[linux-lvm] poor read performance on rbd+LVM, LVM overload

Sage Weil sage at inktank.com
Mon Oct 21 16:02:16 UTC 2013


On Mon, 21 Oct 2013, Mike Snitzer wrote:
> On Mon, Oct 21 2013 at 10:11am -0400,
> Christoph Hellwig <hch at infradead.org> wrote:
> 
> > On Sun, Oct 20, 2013 at 08:58:58PM -0700, Sage Weil wrote:
> > > It looks like without LVM we're getting 128KB requests (which IIRC is 
> > > typical), but with LVM it's only 4KB.  Unfortunately my memory is a bit 
> > > fuzzy here, but I seem to recall a property on the request_queue or device 
> > > that affected this.  RBD is currently doing
> > 
> > Unfortunately most device mapper modules still split all I/O into 4k
> > chunks before handling them.  They rely on the elevator to merge them
> > back together down the line, which isn't overly efficient but should at
> > least provide larger segments for the common cases.
> 
> It isn't DM that splits the IO into 4K chunks; it is the VM subsystem
> no?  Unless care is taken to assemble larger bios (higher up the IO
> stack, e.g. in XFS), all buffered IO will come to bio-based DM targets
> in $PAGE_SIZE granularity.
> 
> I would expect direct IO to before better here because it will make use
> of bio_add_page to build up larger IOs.

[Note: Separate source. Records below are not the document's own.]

(* ===== verification/OutputTheorems.v ===== *)
(** The theorems about output: the screen, numbers as text, and the
    descriptors the processor reads. *)

From S2P Require Import Prelude Bytes CString Ports Print Stdio Descriptors.

Module OutputTheorems.
Import Ports Print Descriptors.

(** ** A blank screen in a flat memory *)

Fixpoint cells_check (m : gmap Z Z) (a : Z) (cells : list cell) : bool :=
  match cells with
  | [] => true
  | (c, b) :: cells' =>
      bool_decide (m !! a = Some c /\ m !! (a + 1) = Some b) && cells_check m (a + 2) cells'
  end.

Lemma cells_check_loads m a cells : cells_check m a cells = true ->
  forall i c b, cells !! i = Some (c, b) ->
    m !! (a + 2 * Z.of_nat i) = Some c /\ m !! (a + 2 * Z.of_nat i + 1) = Some b.
Proof.
  revert a. induction cells as [|[c b] cells IH]; intros a; simpl; [done|].
  intros [[H1 H2]%bool_decide_eq_true H]%andb_true_iff [|i] c' b' Hi; simpl in Hi.
  - injection Hi as <- <-. by rewrite Z.add_0_r.
  - destruct (IH _ H _ _ _ Hi) as [E1 E2].
    by replace (a + 2 * Z.of_nat (S i)) with (a + 2 + 2 * Z.of_nat i) by lia.
Qed.

Definition blank_cells : list cell := replicate 2000 blank.

(** The screen, a byte on either side of it, and the string "ok" at 16. *)
Definition screen_memory : gmap Z Z :=
  of_list (video_base_addr - 2) (0 :: 0 :: mjoin (replicate 2000 [32; 7])) ∪ of_list 16 [111; 107; 0].

Definition cursor_io (pos : Z) : io :=
  mkIo 0 (<[CUR_POS_HIGH_INDEX := pos / 256]> {[CUR_POS_LOW_INDEX := pos mod 256]}) 0 [].

Definition blank_display (pos : Z) : display (gmap Z Z) := mkDisplay screen_memory (cursor_io pos).

Lemma blank_cells_rep : screen_cells screen_memory blank_cells.
Proof.
  split; [done|]. split.
  - apply (block_check_valid _ video_base_addr 4000). vm_compute. reflexivity.
  - apply cells_check_loads. vm_compute. reflexivity.
Qed.

Lemma blank_display_rep pos : is_u16 pos -> screen_rep (blank_display pos) blank_cells pos.
Proof.
  intros H. split; [apply blank_cells_rep|]. split; [done|]. simpl.
  by rewrite lookup_insert_eq, lookup_insert_ne, lookup_singleton_eq.
Qed.

Section Screen.
Context {Mem : Type} `{!ByteOps Mem} `{!ByteMem Mem}.

(** C38: a character does to the screen what it means to: it is put at the
    cursor, which advances; a line end moves to the next line; a backspace
    blanks the cell before; past the last cell the screen scrolls up one line
    with a blank last line.  The cursor stays on the screen, and nothing but
    the screen's memory and the cursor's registers changes.  Backspace is
    excluded at position 0. *)
Theorem put_char_shows (d : display Mem) cells cur c :
  screen_rep d cells cur -> 0 <= cur < SCREEN_MAX -> is_u8 c -> (c = 8 -> 0 < cur) ->
  wp (put_char c) d (fun _ d' =>
    screen_rep d' (putc c (cells, cur)).1 (putc c (cells, cur)).2
    /\ 0 <= (putc c (cells, cur)).2 < SCREEN_MAX /\ shows d d').
Proof.
  intros Hs Hcur Hu H8. wp_use (by apply put_char_ok). intros _ d' [Hs' S].
  split; [done|]. split; [|done]. apply putc_range; [done|done|apply Hs].
Qed.

(** [put_str] shows the string its argument points to, character by
    character, stopping at the terminator, for every string of printable bytes
    outside the screen's own memory. *)
Theorem put_str_shows (d : display Mem) cells cur p l fuel :
  screen_rep d cells cur -> 0 <= cur < SCREEN_MAX -> printable l ->
  CString.cstr (d_mem d) p l -> (forall i, 0 <= i <= Z.of_nat (length l) -> ~ video_byte (p + i)) ->
  (length l < fuel)%nat ->
  wp (put_str fuel p) d (fun _ d' =>
    screen_rep d' (puts l (cells, cur)).1 (puts l (cells, cur)).2 /\ shows d d').
Proof. apply put_str_ok. Qed.

(** C39: [put_int] shows the number in hexadecimal: the digits it computes into
    its local array never leave the array, read back as the number modulo
    2^32, have no leading zero, and the result on the screen is that of
    showing them one by one. *)
Theorem put_int_shows_hex (d : display Mem) cells cur num :
  screen_rep d cells cur -> 0 <= cur < SCREEN_MAX ->
  exists l, hex_value l = u32 num /\ (length l <= 8)%nat /\ (hd 0 l = 48 -> l = [48])
    /\ wp (put_int num) d (fun _ d' =>
         screen_rep d' (puts l (cells, cur)).1 (puts l (cells, cur)).2 /\ shows d d').
Proof.
  intros Hs Hcur. pose proof (u32_range num) as Hn. exists (hex (u32 num)).
  split; [by apply hex_value_hex|]. split; [by apply hex_length|].
  split; [by apply hex_canonical|].
  unfold wp. rewrite put_int_text.
  eapply wp_mono; [apply (put_text_ok d cells cur); [done|done|by apply hex_printable; lia]|].
  by intros _ d' (? & ? & _).
Qed.

(** a backspace with the cursor at the first cell writes the two bytes
    before the screen's memory and moves the cursor to 65535, off the
    screen. *)
Theorem backspace_at_origin (d : display Mem) :
  cursor_at (d_io d) 0 -> valid (d_mem d) (video_base_addr - 2) ->
  valid (d_mem d) (video_base_addr - 1) ->
  wp (put_char 8) d (fun _ d' =>
    cursor_at (d_io d') 65535
    /\ load8 (d_mem d') (video_base_addr - 2) = Some 32
    /\ load8 (d_mem d') (video_base_addr - 1) = Some BLK_BACK_WHT_WORD).
Proof.
  intros Hc V1 V2. destruct (get_cursor_ok _ _ Hc) as (i1 & E1 & C1 & K1).
  unfold put_char. apply wp_bind, wp_zoom. eapply wp_ok; [exact E1|]. simpl.
  apply wp_bind, wp_bind, wp_zoom. simpl. unfold cell_write.
  change (video_base_addr +! u32 ((0 - 1) * 2)) with (video_base_addr - 2).
  change (video_base_addr +! u32 (u32 ((0 - 1) * 2) + 1)) with (video_base_addr - 1).
  apply wp_bind. wp_use (by apply wp_wr8). intros _ m1 [M1 L1].
  wp_use (by apply wp_wr8; eapply modifies_valid). intros _ m2 [M2 L2].
  apply wp_ret, wp_zoom. simpl.
  destruct (set_cursor_ok i1 65535) as (i2 & E2 & C2 & K2); [lia|].
  change (u16 (0 - 1)) with 65535. eapply wp_ok; [exact E2|]. simpl.
  split; [done|]. split; [|done].
  rewrite (modifies_load _ _ _ _ M2); [done| |lia]. by eapply modifies_valid.
Qed.

(** [itoa] writes the numeral of a number, with a minus sign in base 10,
    terminated, within 34 bytes; reading the text gives the number back.  The
    bases are 2 to 36; negative numbers other than in base 10, and INT_MIN, are
    excluded. *)
Theorem itoa_then_parse (s : Mem) str base num l :
  Stdio.itoa_domain base num -> bytes_at s str l -> length l = 34%nat ->
  wp (Stdio.itoa num str base) s (fun _ s' =>
    exists text, CString.cstr s' str text /\ Stdio.parse base text = num
      /\ modifies (fun b => str <= b < str + 34) s s').
Proof.
  intros Hd B Hl. wp_use (by eapply Stdio.itoa_ok). intros _ s' [C Hm].
  exists (Stdio.numeral base num). split; [done|]. split; [|done].
  by apply Stdio.numeral_parse.
Qed.
End Screen.

Lemma put_char_shows_witness :
  wp (put_char 10) (blank_display 1999) (fun _ d' => screen_rep d' (scroll blank_cells) 1920).
Proof.
  eapply wp_mono.
  - apply (put_char_shows (blank_display 1999) blank_cells 1999 10);
      [by apply blank_display_rep|unfold SCREEN_MAX; lia|lia|lia].
  - by intros _ d' [H _].
Defined.

Lemma put_str_shows_witness :
  wp (put_str 3 16) (blank_display 0) (fun _ d' =>
    screen_rep d' (<[1%nat := (107, 7)]> (<[0%nat := (111, 7)]> blank_cells)) 2).
Proof.
  eapply wp_mono.
  - apply (put_str_shows (blank_display 0) blank_cells 0 16 [111; 107] 3);
      [by apply blank_display_rep|unfold SCREEN_MAX; lia| | | |simpl; lia].
    + repeat constructor; lia.
    + split; [by apply bytes_check_at; vm_compute|by repeat constructor].
    + unfold video_byte, video_base_addr. simpl. lia.
  - by intros _ d' [H _].
Defined.

Lemma put_int_shows_hex_witness :
  exists l, hex_value l = 0xbeef /\ wp (put_int 0xbeef) (blank_display 0) (fun _ d' =>
    screen_rep d' (puts l (blank_cells, 0)).1 (puts l (blank_cells, 0)).2).
Proof.
  destruct (put_int_shows_hex (blank_display 0) blank_cells 0 0xbeef) as (l & Hv & _ & _ & H);
    [by apply blank_display_rep|unfold SCREEN_MAX; lia|].
  exists l. split; [exact Hv|]. eapply wp_mono; [exact H|]. by intros _ d' [Hs _].
Defined.

Lemma backspace_at_origin_witness :
  wp (put_char 8) (blank_display 0) (fun _ d' => cursor_at (d_io d') 65535).
Proof.
  eapply wp_mono.
  - apply (backspace_at_origin (blank_display 0));
      [by apply (blank_display_rep 0)|split; [done|by exists 0]|split; [done|by exists 0]].
  - by intros _ d' [H _].
Defined.

Lemma itoa_then_parse_witness :
  wp (Stdio.itoa (-120) 16 10) (of_list 16 (replicate 34 0)) (fun _ s' =>
    exists text, CString.cstr s' 16 text /\ Stdio.parse 10 text = -120).
Proof.
  eapply wp_mono.
  - apply (itoa_then_parse (of_list 16 (replicate 34 0)) 16 10 (-120) (replicate 34 0));
      [split_and!; [lia..|by right]|by apply bytes_check_at; vm_compute|done].
  - intros _ s' (text & H & E & _). by exists text.
Defined.

(** ** Descriptors *)

(** the gate [idt_desc_make] fills in is, in the eight bytes the processor
    reads, a gate to that address through the kernel's code segment, with the
    given attributes; the attributes of [kernel/global.h] are a present 32-bit
    interrupt gate for privilege 0 and 3. *)
Theorem idt_desc_make_is_gate attr func :
  is_u32 func -> attr = IDT_DESC_ATTR_DPL0 \/ attr = IDT_DESC_ATTR_DPL3 ->
  decode_gate (gate_bytes (idt_desc_make attr func))
  = Some (mkDecodedGate func SELECTOR_K_CODE true
            (if attr =? IDT_DESC_ATTR_DPL3 then 3 else 0) 0xe).
Proof. intros Hf [->| ->]; by rewrite idt_desc_make_decodes. Qed.

(** a descriptor that [gdt_desc_make] fills in is, in the eight bytes the
    processor reads, a segment with that base and limit and those
    attributes. *)
Theorem gdt_desc_make_is_segment base limit lo hi :
  is_u32 base -> 0 <= limit < 2 ^ 20 -> is_u8 lo -> is_u8 hi -> hi mod 16 = 0 ->
  decode_segment (segment_bytes (gdt_desc_make base limit lo hi))
  = Some (mkDecodedSegment base limit (bit hi 7) (bit hi 6)
            (bit lo 7) (lo / 32 mod 4) (negb (bit lo 4)) (lo mod 16)).
Proof. apply gdt_desc_make_decodes. Qed.

Lemma idt_desc_make_is_gate_witness :
  decode_gate (gate_bytes (idt_desc_make IDT_DESC_ATTR_DPL3 0xc0001530))
  = Some (mkDecodedGate 0xc0001530 8 true 3 0xe).
Proof. apply (idt_desc_make_is_gate IDT_DESC_ATTR_DPL3 0xc0001530); [lia|by right]. Defined.

Lemma gdt_desc_make_is_segment_witness :
  decode_segment (segment_bytes (gdt_desc_make 0 0xfffff GDT_CODE_ATTR_LOW_DPL3 GDT_ATTR_HIGH))
  = Some (mkDecodedSegment 0 0xfffff true true true 3 false 8).
Proof.
  apply (gdt_desc_make_is_segment 0 0xfffff GDT_CODE_ATTR_LOW_DPL3 GDT_ATTR_HIGH);
    by vm_compute.
Defined.

End OutputTheorems.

I do know that we regularly see 128 KB requests when we put XFS (or 
whatever else) directly on top of /dev/rbd*.

> Taking a step back, the rbd driver is exposing both the minimum_io_size
> and optimal_io_size as 4M.  This symmetry will cause XFS to _not_ detect
> the exposed limits as striping.  Therefore, AFAIK, XFS won't take steps
> to respect the limits when it assembles its bios (via bio_add_page).
> 
> Sage, any reason why you don't use traditional raid geomtry based IO
> limits?, e.g.:
> 
> minimum_io_size = raid chunk size
> optimal_io_size = raid chunk size * N stripes (aka full stripe)

We are... by default we stripe 4M chunks across 4M objects.  You're 
suggesting it would actually help to advertise a smaller minimim_io_size 
(say, 1MB)?  This could easily be made tunable.